Communicate. Communicate. Communicate. Part 2 of 2
This is Part 2 of Jocelyn Bérard’s blog-post. If you haven’t already read Part 1, you can read it here.
Communicate. Communicate. Communicate.
Three Cs that underpin all business challenges
By Jocelyn Bérard, M.Ps. MBA Vice President, Leadership and Business Solutions — International Global Knowledge
The New and Different About Communication
To summarise in a few words what is new, we could say: the amount, the pace, and the medium used. During a typical day, you read through (and respond to) your vast list of emails, discover interesting articles from the many RSS feeds you subscribe to, and catch up on your Twitter account and Facebook page for either personal or business communication. While you were doing that, you received a few SMS messages on your mobile phone and an email updating you on your LinkedIn contacts. But right now, you need to ﬁnd some quiet time because you are doing a virtual session where you will discuss the introduction to a new system that is being implemented. You expect some resistance because most people are comfortable with the current system. You suspect they may be somewhat confrontational. Dealing with emotion, or negative feedback is much more challenging on a virtual session where you lose most of the non verbal and para-verbal communication cues.
This is the “new” part of communication, and it brings a multitude of challenges inherent to these new ways of communicating. The fundamental model of communication is still the same; there is a sender and a receiver, multiple ﬁlters in between that can alter the way the message is sent, communicated, received, and interpreted. This communication process takes a whole new reality when new ways to communicate like webinars and instant messaging are the preferred mediums of modern businesses.
Numerous habits and behaviours have been developed in relation to these new communication devices and ways to interact. Constant connectivity, new vocabulary, micro-coordination, (i.e.,last minute decision making, etc.) It was curious to observe the intensity of the reactions during RIM’s four-day system outage; Blackberry users realised they were so dependent upon their technology devices to communicate that it caused them to react emotionally, as if a friend had abandoned them.

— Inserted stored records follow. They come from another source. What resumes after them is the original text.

(** * skygear-server: request dispatch, file asset store, logger registry

    A shallow embedding of
    - [router]: [commonRouter.ServeHTTP], [HandlePayload], [callHandler],
      [writeEntity], [getTimeoutChan];
    - [asset/fs]: [AssetStore.GetRangedFileReader], [PutFileReader],
      [SignedURL], [ParseSignature], [IsSignatureRequired];
    - [logging]: [Logger], [SetConfigureLoggerHandler], [Loggers],
      [LoggerEntry], [LoggerEntryWithTag], [CreateLogger];
    and the properties of these functions. *)

From Stdlib Require Import ZArith QArith Lia.
From stdpp Require Import base option list strings pretty gmap.

Local Open Scope string_scope.
Local Open Scope list_scope.
Local Open Scope Z_scope.

(** Go values shared by the three packages. An [error] value is identified
    with the text of its [Error()] method; a recovered panic payload
    ([interface{}]) with its printed form. *)
Definition GoError : Type := string.
Definition PanicValue : Type := string.

(** The result of calling a Go function that may panic. *)
Inductive Outcome (A : Type) : Type :=
| Returns (a : A)
| Panics (v : PanicValue).
Arguments Returns {A} a.
Arguments Panics {A} v.

(* ===================================================================== *)
(** ** skyerr *)
Module skyerr.
(** The values of FreeRDP 2 ([freerdp/rail.h], [winpr/wtypes.h]) and of
    libguac ([guacamole/client-types.h], [guacamole/protocol-types.h]),
    used to run the embedding on concrete sessions. *)
Definition freerdp2_constants : RailConstants := {|
  RAIL_EXEC_S_OK := 0x0000;
  RAIL_EXEC_FLAG_EXPAND_ARGUMENTS := 0x0008;
  HCF_AVAILABLE := 0x00000002;
  HCF_CONFIRMHOTKEY := 0x00000008;
  HCF_HOTKEYACTIVE := 0x00000004;
  HCF_HOTKEYAVAILABLE := 0x00000040;
  HCF_HOTKEYSOUND := 0x00000010;
  HCF_INDICATOR := 0x00000020;
  SPI_MASK_SET_DRAG_FULL_WINDOWS := 0x00000001;
  SPI_MASK_SET_HIGH_CONTRAST := 0x00000080;
  SPI_MASK_SET_KEYBOARD_CUES := 0x00000002;
  SPI_MASK_SET_KEYBOARD_PREF := 0x00000004;
  SPI_MASK_SET_MOUSE_BUTTON_SWAP := 0x00000008;
  SPI_MASK_SET_WORK_AREA := 0x00000010;
  RAIL_SVC_CHANNEL_NAME := "rail";
  GUAC_LOG_DEBUG := 7;
  GUAC_PROTOCOL_STATUS_UPSTREAM_UNAVAILABLE := 0x0208
|}.

(** ** Session context *)

(** Modelled from the spec: the declaration of [guac_rdp_settings]
    ([settings.h]) is not part of the sources.  Of the configuration, the
    display size and the three RemoteApp strings are read here; the size is
    an integer, a string is a [char*] that may be null. *)
Record guac_rdp_settings := {
  width : Z;
  height : Z;
  remote_app : option string;
  remote_app_dir : option string;
  remote_app_args : option string
}.

(** A [pthread_mutex_t], as seen from the thread that runs the handlers:
    held by it, or not. *)
Inductive pthread_mutex_t := MutexUnlocked | MutexLocked.

(** Modelled from the spec: the declaration of [guac_rdp_client] ([rdp.h])
    is not part of the sources.  It holds the settings and the lock that
    serialises outbound messages. *)
Record guac_rdp_client := {
  settings : guac_rdp_settings;
  message_lock : pthread_mutex_t
}.

(** A [guac_client]; [data] is the protocol-specific part.  The pointers
    [client->data] and [rdp_client->settings] are followed in place: the
    objects are owned by the one [guac_client] that is stored in the heap. *)
Record guac_client := {
  data : guac_rdp_client
}.

Definition set_message_lock (m : pthread_mutex_t) (c : guac_client) : guac_client :=
  {| data := {| settings := settings (data c); message_lock := m |} |}.

(** ** Records sent to the server *)

Record RAIL_HANDSHAKE_ORDER := {
  buildNumber : UINT32
}.

Record RAIL_HANDSHAKE_EX_ORDER := {
  ex_buildNumber : UINT32;
  railHandshakeFlags : UINT32
}.

(** [flags] of the Client Information PDU. *)
Record RAIL_CLIENT_STATUS_ORDER := {
  status_flags : UINT32
}.

(** [{ length, string }]: a counted string; [string] may be null. *)
Record RAIL_UNICODE_STRING := {
  us_length : UINT16;
  us_string : option (list Z)
}.

(** [{ flags, colorScheme }] *)
Record RAIL_HIGH_CONTRAST := {
  hc_flags : UINT32;
  colorScheme : RAIL_UNICODE_STRING
}.

(** Modelled from the spec: the rectangle of the work area is declared by
    FreeRDP and the display size by [settings.h], both outside the sources.
    The coordinates and the size are taken as integers of one type, so that
    the initialiser [.right = settings->width] copies the size as it is.
    FreeRDP's coordinates are 16 bits wide: the copy is what C does for
    the sizes in 0..65535, the range [display_size_fits] below. *)
Record RECTANGLE_16 := {
  left : Z;
  top : Z;
  right : Z;
  bottom : Z
}.

Record RAIL_SYSPARAM_ORDER := {
  params : UINT32;
  dragFullWindows : BOOL;
  highContrast : RAIL_HIGH_CONTRAST;
  keyboardCues : BOOL;
  keyboardPref : BOOL;
  mouseButtonSwap : BOOL;
  workArea : RECTANGLE_16
}.

(** [flags] and the three strings of the Client Execute PDU. *)
Record RAIL_EXEC_ORDER := {
  exec_flags : UINT16;
  RemoteApplicationProgram : option string;
  RemoteApplicationWorkingDir : option string;
  RemoteApplicationArguments : option string
}.

Record RAIL_EXEC_RESULT_ORDER := {
  execResult : Z
}.

(** ** Calls observed from outside *)

(** Every call that leaves the file is recorded, in order, with its
    arguments; a send is recorded with the status it returned. *)
Inductive event :=
| EvMutexLock (c : ptr)
| EvMutexUnlock (c : ptr)
| EvClientHandshake (o : RAIL_HANDSHAKE_ORDER) (ret : UINT)
| EvClientInformation (o : RAIL_CLIENT_STATUS_ORDER) (ret : UINT)
| EvClientSystemParam (o : RAIL_SYSPARAM_ORDER) (ret : UINT)
| EvClientExecute (o : RAIL_EXEC_ORDER) (ret : UINT)
| EvClientLog (c : option ptr) (level : Z) (format : string) (args : list Z)
| EvClientAbort (c : option ptr) (status : Z) (message : string).

(** The four sends of the handshake. *)
Inductive rail_send := SendHandshake | SendClientStatus | SendSysparam | SendExecute.

Definition send_kind (e : event) : option rail_send :=
  match e with
  | EvClientHandshake _ _ => Some SendHandshake
  | EvClientInformation _ _ => Some SendClientStatus
  | EvClientSystemParam _ _ => Some SendSysparam
  | EvClientExecute _ _ => Some SendExecute
  | _ => None
  end.

Definition send_status (e : event) : option UINT :=
  match e with
  | EvClientHandshake _ st | EvClientInformation _ st
  | EvClientSystemParam _ st | EvClientExecute _ st => Some st
  | _ => None
  end.

Definition abort_call (e : event) : option (option ptr * Z * string) :=
  match e with
  | EvClientAbort c st msg => Some (c, st, msg)
  | _ => None
  end.

Definition is_send (e : event) : Prop := is_Some (send_kind e).

(** The order the protocol prescribes. *)
Definition handshake_steps : list rail_send :=
  [SendHandshake; SendClientStatus; SendSysparam; SendExecute].

(** The callbacks the file can install, as function pointers; [FnForeign]
    is any function that lives elsewhere. *)
Inductive rail_callback :=
| Fn_guac_rdp_rail_execute_result
| Fn_guac_rdp_rail_handshake
| Fn_guac_rdp_rail_handshake_ex
| FnForeign (addr : N).

(** [strcmp] of the C library: the sign of the lexicographic comparison. *)
Definition strcmp (a b : string) : Z :=
  match String.compare a b with
  | Eq => 0
  | Lt => -1
  | Gt => 1
  end.

Section Rail.

Context {K : RailConstants}.

(** The state of the transport below the channel, and the members of the
    [RailClientContext] that the file never touches. *)
Variable T : Type.
Variable R : Type.

(** ** Channel context *)

(** FreeRDP's [RailClientContext].  A send primitive takes the record and
    the state of the transport and returns a status and the new state. *)
Record RailClientContext := {
  custom : option ptr;
  ClientHandshake : RAIL_HANDSHAKE_ORDER -> T -> UINT * T;
  ClientInformation : RAIL_CLIENT_STATUS_ORDER -> T -> UINT * T;
  ClientSystemParam : RAIL_SYSPARAM_ORDER -> T -> UINT * T;
  ClientExecute : RAIL_EXEC_ORDER -> T -> UINT * T;
  ServerExecuteResult : option rail_callback;
  ServerHandshake : option rail_callback;
  ServerHandshakeEx : option rail_callback;
  other_members : R
}.

(** ** The world and the monad *)

Record world := {
  clients : gmap ptr guac_client;
  transport : T;
  trace : list event
}.

Definition M (A : Type) : Type := world -> option (A * world).

Definition ret {A} (a : A) : M A := fun w => Some (a, w).

Definition bind {A B} (m : M A) (k : A -> M B) : M B :=
  fun w => match m w with
           | Some (a, w') => k a w'
           | None => None
           end.

Definition undefined {A} : M A := fun _ => None.

Notation "'let*' x ':=' c 'in' k" := (bind c (fun x => k))
  (at level 10, x name, c at level 100, k at level 200).
Notation "c ';;' k" := (bind c (fun _ => k))
  (at level 100, k at level 200, right associativity).

Definition emit (e : event) : M unit :=
  fun w => Some (tt, {| clients := clients w; transport := transport w;
                        trace := trace w ++ [e] |}).

(** [client->data], [rdp_client->settings]: the object must be live. *)
Definition client_settings (c : ptr) : M guac_rdp_settings :=
  fun w => match clients w !! c with
           | Some g => Some (settings (data g), w)
           | None => None
           end.

(** [(guac_client* ) rail->custom] followed by [client->data]. *)
Definition rdp_client_of (rail : RailClientContext) : M ptr :=
  fun w => match custom rail with
           | Some c => match clients w !! c with
                       | Some _ => Some (c, w)
                       | None => None
                       end
           | None => None
           end.

Definition store_lock (c : ptr) (m : pthread_mutex_t) : M unit :=
  fun w => match clients w !! c with
           | Some g => Some (tt, {| clients := <[c := set_message_lock m g]> (clients w);
                                    transport := transport w;
                                    trace := trace w |})
           | None => None
           end.

(** [pthread_mutex_lock(&(rdp_client->message_lock))] returns once the
    calling thread holds the mutex.  The embedding shows the call of a
    thread that does not hold the mutex yet.  Called by a thread that holds
    it already, the C function does not return (or, on a recursive mutex,
    nests): the embedding does not show that, and every statement below
    about the state of the mutex assumes it [MutexUnlocked] at entry. *)
Definition pthread_mutex_lock (c : ptr) : M unit :=
  emit (EvMutexLock c) ;; store_lock c MutexLocked.

Definition pthread_mutex_unlock (c : ptr) : M unit :=
  emit (EvMutexUnlock c) ;; store_lock c MutexUnlocked.

(** A call through one of the [Client...] function pointers.  In C the
    primitive also receives the channel context; here what it can read
    besides the record is the state [T] of FreeRDP. *)
Definition call_send {O} (f : O -> T -> UINT * T) (ev : O -> UINT -> event) (o : O)
  : M UINT :=
  fun w => let '(st, t) := f o (transport w) in
           Some (st, {| clients := clients w; transport := t;
                        trace := trace w ++ [ev o st] |}).

Definition guac_client_log (c : option ptr) (level : Z) (format : string)
    (args : list Z) : M unit :=
  emit (EvClientLog c level format args).

Definition guac_client_abort (c : option ptr) (status : Z) (message : string) : M unit :=
  emit (EvClientAbort c status message).

(** ** The handshake sequencer *)

Definition handshake_order : RAIL_HANDSHAKE_ORDER :=
  {| buildNumber := 7600 |}.

Definition client_status_order : RAIL_CLIENT_STATUS_ORDER :=
  {| status_flags := 0x00 |}.

Definition sysparam_order (s : guac_rdp_settings) : RAIL_SYSPARAM_ORDER :=
  {| dragFullWindows := FALSE;
     highContrast :=
       {| hc_flags :=
            Z.lor (Z.lor (Z.lor (Z.lor (Z.lor
              HCF_AVAILABLE
              HCF_CONFIRMHOTKEY)
              HCF_HOTKEYACTIVE)
              HCF_HOTKEYAVAILABLE)
              HCF_HOTKEYSOUND)
              HCF_INDICATOR;
          colorScheme := {| us_string := None; us_length := 0 |} |};
     keyboardCues := FALSE;
     keyboardPref := FALSE;
     mouseButtonSwap := FALSE;
     workArea :=
       {| left := 0;
          top := 0;
          right := width s;
          bottom := height s |};
     params :=
       Z.lor (Z.lor (Z.lor (Z.lor (Z.lor
         SPI_MASK_SET_DRAG_FULL_WINDOWS
         SPI_MASK_SET_HIGH_CONTRAST)
         SPI_MASK_SET_KEYBOARD_CUES)
         SPI_MASK_SET_KEYBOARD_PREF)
         SPI_MASK_SET_MOUSE_BUTTON_SWAP)
         SPI_MASK_SET_WORK_AREA |}.

Definition exec_order (s : guac_rdp_settings) : RAIL_EXEC_ORDER :=
  {| exec_flags := RAIL_EXEC_FLAG_EXPAND_ARGUMENTS;
     RemoteApplicationProgram := remote_app s;
     RemoteApplicationWorkingDir := remote_app_dir s;
     RemoteApplicationArguments := remote_app_args s |}.

Definition guac_rdp_rail_complete_handshake (rail : RailClientContext) : M UINT :=
  let* rdp_client := rdp_client_of rail in
  let handshake := handshake_order in
  (* Send client handshake response *)
  pthread_mutex_lock rdp_client ;;
  let* status := call_send (ClientHandshake rail) EvClientHandshake handshake in
  pthread_mutex_unlock rdp_client ;;
  if negb (Z.eqb status CHANNEL_RC_OK) then ret status else
  let client_status := client_status_order in
  (* Send client status *)
  pthread_mutex_lock rdp_client ;;
  let* status := call_send (ClientInformation rail) EvClientInformation client_status in
  pthread_mutex_unlock rdp_client ;;
  if negb (Z.eqb status CHANNEL_RC_OK) then ret status else
  let* s := client_settings rdp_client in
  let sysparam := sysparam_order s in
  (* Send client system parameters *)
  pthread_mutex_lock rdp_client ;;
  let* status := call_send (ClientSystemParam rail) EvClientSystemParam sysparam in
  pthread_mutex_unlock rdp_client ;;
  if negb (Z.eqb status CHANNEL_RC_OK) then ret status else
  let* s := client_settings rdp_client in
  let exec := exec_order s in
  (* Execute desired RemoteApp command *)
  pthread_mutex_lock rdp_client ;;
  let* status := call_send (ClientExecute rail) EvClientExecute exec in
  pthread_mutex_unlock rdp_client ;;
  ret status.
(** ** The map constructor and the west-bound plane *)

Lemma truncate_half (z : Z) :
  (0 <= z)%Z -> truncate ((2 * IZR z + 1) / 2 / 1) = z.
Proof.
  intros Hz. apply IZR_le in Hz.
  apply truncate_spec; lra.
Qed.

Lemma ceil_half (z : Z) : ceil ((2 * IZR z + 1) / 2 / 1) = (z + 1)%Z.
Proof.
  unfold ceil.
  assert (Int_part (- ((2 * IZR z + 1) / 2 / 1)) = (- (z + 1))%Z) as ->.
  { symmetry. apply Int_part_spec. rewrite opp_IZR, plus_IZR. lra. }
  lia.
Qed.

(** C8.  The constructor of the map rounds down: a field of 10.5 by 10.5
    with resolution 1 gets 10 by 10 squares, where [ceil] and
    [find_width_in_squares] give 11. *)
Theorem map_rounds_down :
  exists m : map,
    new_map (21 / 2) (21 / 2) 1 = Some m /\
    squares_wide m = 10%Z /\ squares_high m = 10%Z /\
    ceil (21 / 2 / 1) = 11%Z /\
    find_width_in_squares (21 / 2) (21 / 2) 1 = 11%Z /\
    find_height_in_squares (21 / 2) (21 / 2) 1 = 11%Z.
Proof.
  assert (truncate (21 / 2 / 1) = 10%Z) as Ht.
  { replace (21 / 2 / 1) with ((2 * IZR 10 + 1) / 2 / 1) by lra.
    apply truncate_half. lia. }
  assert (ceil (21 / 2 / 1) = 11%Z) as Hc.
  { replace (21 / 2 / 1) with ((2 * IZR 10 + 1) / 2 / 1) by lra.
    apply ceil_half. }
  assert (truncate (IZR 11 + 1 / 10) = 11%Z) as Hf.
  { apply truncate_spec; lra. }
  unfold new_map.
  destruct (decide (21 / 2 > EPSILON /\ 21 / 2 > EPSILON /\ 1 > EPSILON))
    as [_|Hn]; [|exfalso; apply Hn; unfold EPSILON; lra].
  rewrite Ht.
  destruct (decide (10 < 2 ^ 32 /\ 10 < 2 ^ 32)%Z) as [_|Hn]; [|exfalso; apply Hn; lia].
  eexists. split; [reflexivity|]. simpl.
  split; [reflexivity|]. split; [reflexivity|]. split; [exact Hc|].
  unfold find_width_in_squares, find_height_in_squares.
  rewrite Hc, Hf. split; reflexivity.
Qed.

(** The count of squares is at least 1 when the resolution is smaller than
    the dimension. *)
Lemma truncate_quotient_at_least_one (dimension map_resolution : R) :
  map_resolution > 0 -> map_resolution < dimension ->
  (1 <= truncate (dimension / map_resolution))%Z.
Proof.
  intros Hr Hd.
  assert (1 < dimension / map_resolution) as Hq.
  { apply Rmult_lt_reg_r with map_resolution; [lra|].
    replace (dimension / map_resolution * map_resolution) with dimension
      by (field; lra).
    lra. }
  unfold truncate. case_decide; [|lra].
  destruct (base_Int_part (dimension / map_resolution)) as [_ Hi].
  assert (0 < IZR (Int_part (dimension / map_resolution))) as Hi' by lra.
  apply lt_IZR in Hi'. lia.
Qed.

Lemma off_grid_estimate_takes_marker_branch :
  exists set_up : map,
    new_map 10 10 1 = Some set_up /\
    let space := replicate (Z.to_nat (look_ahead + look_behind + 1)) set_up in
    for_each (fill_estimate (set_danger_scale 1) 0)
      [Estimate (-1) 0 (4 / 10)] (1%Z, space) = Some (2%Z, space).
Proof.
  assert (truncate (10 / 1) = 10%Z) as Ht.
  { replace (10 / 1) with (IZR 10) by lra. apply truncate_IZR. lia. }
  destruct (new_map_spec 10 10 1) as (set_up & Hmap & Hshape & _);
    try (unfold EPSILON; lra); try (rewrite Ht; lia).
  exists set_up. split; [exact Hmap|]. intros space. cbn [for_each].
  rewrite (fill_estimate_marker_branch _ _ 1 space set_up).
  - reflexivity.
  - unfold look_ahead. lia.
  - reflexivity.
  - simpl. intros (H & _). lia.
Qed.

Lemma angle_to_west (x1 y1 x2 : Z) :
  (x2 < x1)%Z -> angle_to x1 y1 x2 y1 = -90.
Proof.
  intros Hx.
  destruct (angle_to_spec x1 y1 x2 y1) as (a & _ & _ & Ha & ->); [lia|].
  rewrite (Ha eq_refl).
  destruct (decide (x2 - x1 < 0)%Z); [|lia].
  destruct (decide (y1 < y1)%Z); [lia|]. lra.
Qed.

Lemma clamp_one : clamp 1 = 4 / 10.
Proof. apply clamp_half. lra. Qed.

Lemma clamp_zero : clamp (1 - 1) = 0.
Proof. unfold clamp, dangerCeiling. case_decide; lra. Qed.

Lemma step_pair_west (x1 y1 x2 : Z) :
  (x2 < x1)%Z ->
  step_pair x1 y1 x2 y1 =
  [Estimate (x1 - 1) y1 (4 / 10); Estimate (x1 - 1) (y1 + 1) 0].
Proof.
  intros Hx. unfold step_pair. rewrite angle_to_west by exact Hx.
  unfold neighoboringAngles. eval_decide.
  unfold closest_other.
  replace (-90 - -90) with 0 by lra. replace (-90 - -135) with 45 by lra.
  rewrite Rabs_R0, (Rabs_pos_eq 45) by lra. eval_decide.
  unfold displacement. eval_decide.
  replace (-90 / -90) with 1 by (field; lra).
  unfold placeDanger. rewrite clamp_one, clamp_zero. eval_decide.
  reflexivity.
Qed.

Lemma ahead_of_goal_west (n0 n1 : R) (x2 y2 : Z) (theFuture : list estimate) :
  ahead_of_goal (-90) n0 n1 x2 y2 theFuture =
  Some (theFuture ++
        [Estimate (x2 - 1) y2 (4 / 10); Estimate (x2 - 1) (y2 + 1) 0; marker;
         Estimate (x2 - 1 - 1) y2 (4 / 10);
         Estimate (x2 - 1 - 1) (y2 + 1) 0; marker;
         Estimate (x2 - 1 - 1 - 1) y2 (4 / 10);
         Estimate (x2 - 1 - 1 - 1) (y2 + 1) 0]).
Proof.
  unfold ahead_of_goal.
  unfold neighoboringAngles. eval_decide.
  unfold closest_other.
  replace (-90 - -90) with 0 by lra. replace (-90 - -135) with 45 by lra.
  rewrite Rabs_R0, (Rabs_pos_eq 45) by lra. eval_decide.
  assert (forall e x y, placeDanger (-90) e (-90) (-135) x y 1 =
            e ++ [Estimate (x - 1) y (4 / 10); Estimate (x - 1) (y + 1) 0])
    as Hp.
  { intros e x y. unfold placeDanger. rewrite clamp_one, clamp_zero.
    eval_decide. reflexivity. }
  assert (forall (e : list estimate) (a b : estimate),
            vec_at ((e ++ [a; b]) ++ [marker])
              (Z.of_nat (length ((e ++ [a; b]) ++ [marker])) - 3) = Some a)
    as Hl.
  { intros e a b. rewrite <- (assoc_L (++)). apply vec_at_third_last. }
  cbv zeta. rewrite Hp, Hl. cbn [mbind option_bind ex ey].
  rewrite Hp, Hl. cbn [mbind option_bind ex ey].
  rewrite Hp. rewrite <- !(assoc_L (++)). reflexivity.
Qed.

(** ** The blend of distance costs *)

Lemma blend_loops (W H : Z) (old : list map) (dist : map) (adj : R)
    (space : list map) :
  (0 <= W)%Z -> (0 <= H)%Z ->
  length old = Z.to_nat (look_ahead + look_behind + 1) ->
  blended W H old dist adj (fun _ _ _ => False) space ->
  exists space' : list map,
    for_each (fun space crnt_x =>
      for_each (fun space crnt_y =>
        for_each (blend_square old dist adj crnt_x crnt_y)
          (seqZ 0 look_ahead) space)
        (seqZ 0 H) space)
      (seqZ 0 W) space = Some space' /\
    blended W H old dist adj (fun _ _ _ => True) space'.
Proof.
  intros HW HH Hlold Hstart.
  replace (seqZ 0 W) with (seqZ 0 (Z.of_nat (Z.to_nat W)))
    by (rewrite Z2Nat.id; auto).
  replace (seqZ 0 H) with (seqZ 0 (Z.of_nat (Z.to_nat H)))
    by (rewrite Z2Nat.id; auto).
  change (seqZ 0 look_ahead) with (seqZ 0 (Z.of_nat 20)).
  destruct (for_each_seqZ
    (fun space crnt_x =>
      for_each (fun space crnt_y =>
        for_each (blend_square old dist adj crnt_x crnt_y)
          (seqZ 0 (Z.of_nat 20)) space)
        (seqZ 0 (Z.of_nat (Z.to_nat H))) space)
    (fun k sp => blended W H old dist adj (fun t i j => i < k)%Z sp)
    (Z.to_nat W) 0%Z space) as (space' & Hrun & Hend).
  - apply (blended_change _ _ _ _ _ _ _ _ Hstart). intros; lia.
  - intros x sp Hx Hsp.
    destruct (for_each_seqZ
      (fun space crnt_y =>
        for_each (blend_square old dist adj x crnt_y)
          (seqZ 0 (Z.of_nat 20)) space)
      (fun k sp' => blended W H old dist adj
                      (fun t i j => i < x \/ i = x /\ j < k)%Z sp')
      (Z.to_nat H) 0%Z sp) as (sp' & Hrun' & Hend').
    + apply (blended_change _ _ _ _ _ _ _ _ Hsp). intros; lia.
    + intros y sp0 Hy Hsp0.
      destruct (for_each_seqZ
        (blend_square old dist adj x y)
        (fun k sp1 => blended W H old dist adj
           (fun t i j => i < x \/ i = x /\ j < y \/ i = x /\ j = y /\ t < k)%Z
           sp1)
        20 0%Z sp0) as (sp1 & Hrun1 & Hend1).
      * apply (blended_change _ _ _ _ _ _ _ _ Hsp0). intros; lia.
      * intros k sp2 Hk Hsp2.
        apply blend_square_step; try assumption; try lia.
      * exists sp1. split; [exact Hrun1|].
        apply (blended_change _ _ _ _ _ _ _ _ Hend1).
        unfold look_ahead. intros; lia.
    + exists sp'. split; [exact Hrun'|].
      apply (blended_change _ _ _ _ _ _ _ _ Hend'). intros; lia.
  - exists space'. split; [exact Hrun|].
    apply (blended_change _ _ _ _ _ _ _ _ Hend). intros; lia.
Qed.

Lemma cell_in_range (W H : Z) (space : list map) (t x y : Z) :
  space_shape W H space ->
  (0 <= t < Z.of_nat (length space))%Z ->
  (0 <= x < W)%Z -> (0 <= y < H)%Z ->
  is_Some (cell space t x y).
Proof.
  intros Hs Ht Hx Hy. unfold cell.
  destruct (vec_at_in_range space t Ht) as [m Hm]. rewrite Hm.
  cbn [mbind option_bind].
  apply vec_at_Some in Hm as [_ Hm].
  pose proof (Forall_lookup_1 _ _ _ _ Hs Hm) as Hshape.
  destruct (square_at_in_range W H m x y Hshape Hx Hy) as [sq Hsq].
  unfold map_get_danger_at. rewrite Hsq. eexists. reflexivity.
Qed.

Ultimately communication needs to achieve some level of effectiveness, whatever the communication medium utilised.
What Can You Do to Ensure Your Message is Received as Intended?
Consider what percentage of the full meaning of communication is derived from verbal communication? Para-verbal (such as the tone of voice)? Non verbal (such as gestures)?
Various research provides percentages that vary, but the general consensus is that the Verbal – the words – count only for approximately 10%, the para-verbal for 40% and the non verbal for 50%.
The learning here is that it is not only what you say that counts, it is mostly how you say it. And if approximately 50% of the meaning of the message is impacted by the non-verbal, what does that mean for any non face-to-face communication such as email, blogs, Twitter or even conference calls or webinars? Attention needs to be paid to apply good communication practices to the new shortened and speedy communication of today’s world. An effective way to craft your message, face-to-face or in writing, is to use KUBA.
Creating Communication Clarity with KUBA
KUBA refers to a four-step process everyone can use to make their communication more effective and inﬂuential. When you are considering engaging in communication you should take a moment and think through the KUBA process and the intention of your communication. Do so from the receiver’s perspective as well as your own.
KUBA Your Communication:
- First, people need to know what the core of the message is or what they are being asked to do as clearly and speciﬁcally as possible. Key words: the “what”, the facts.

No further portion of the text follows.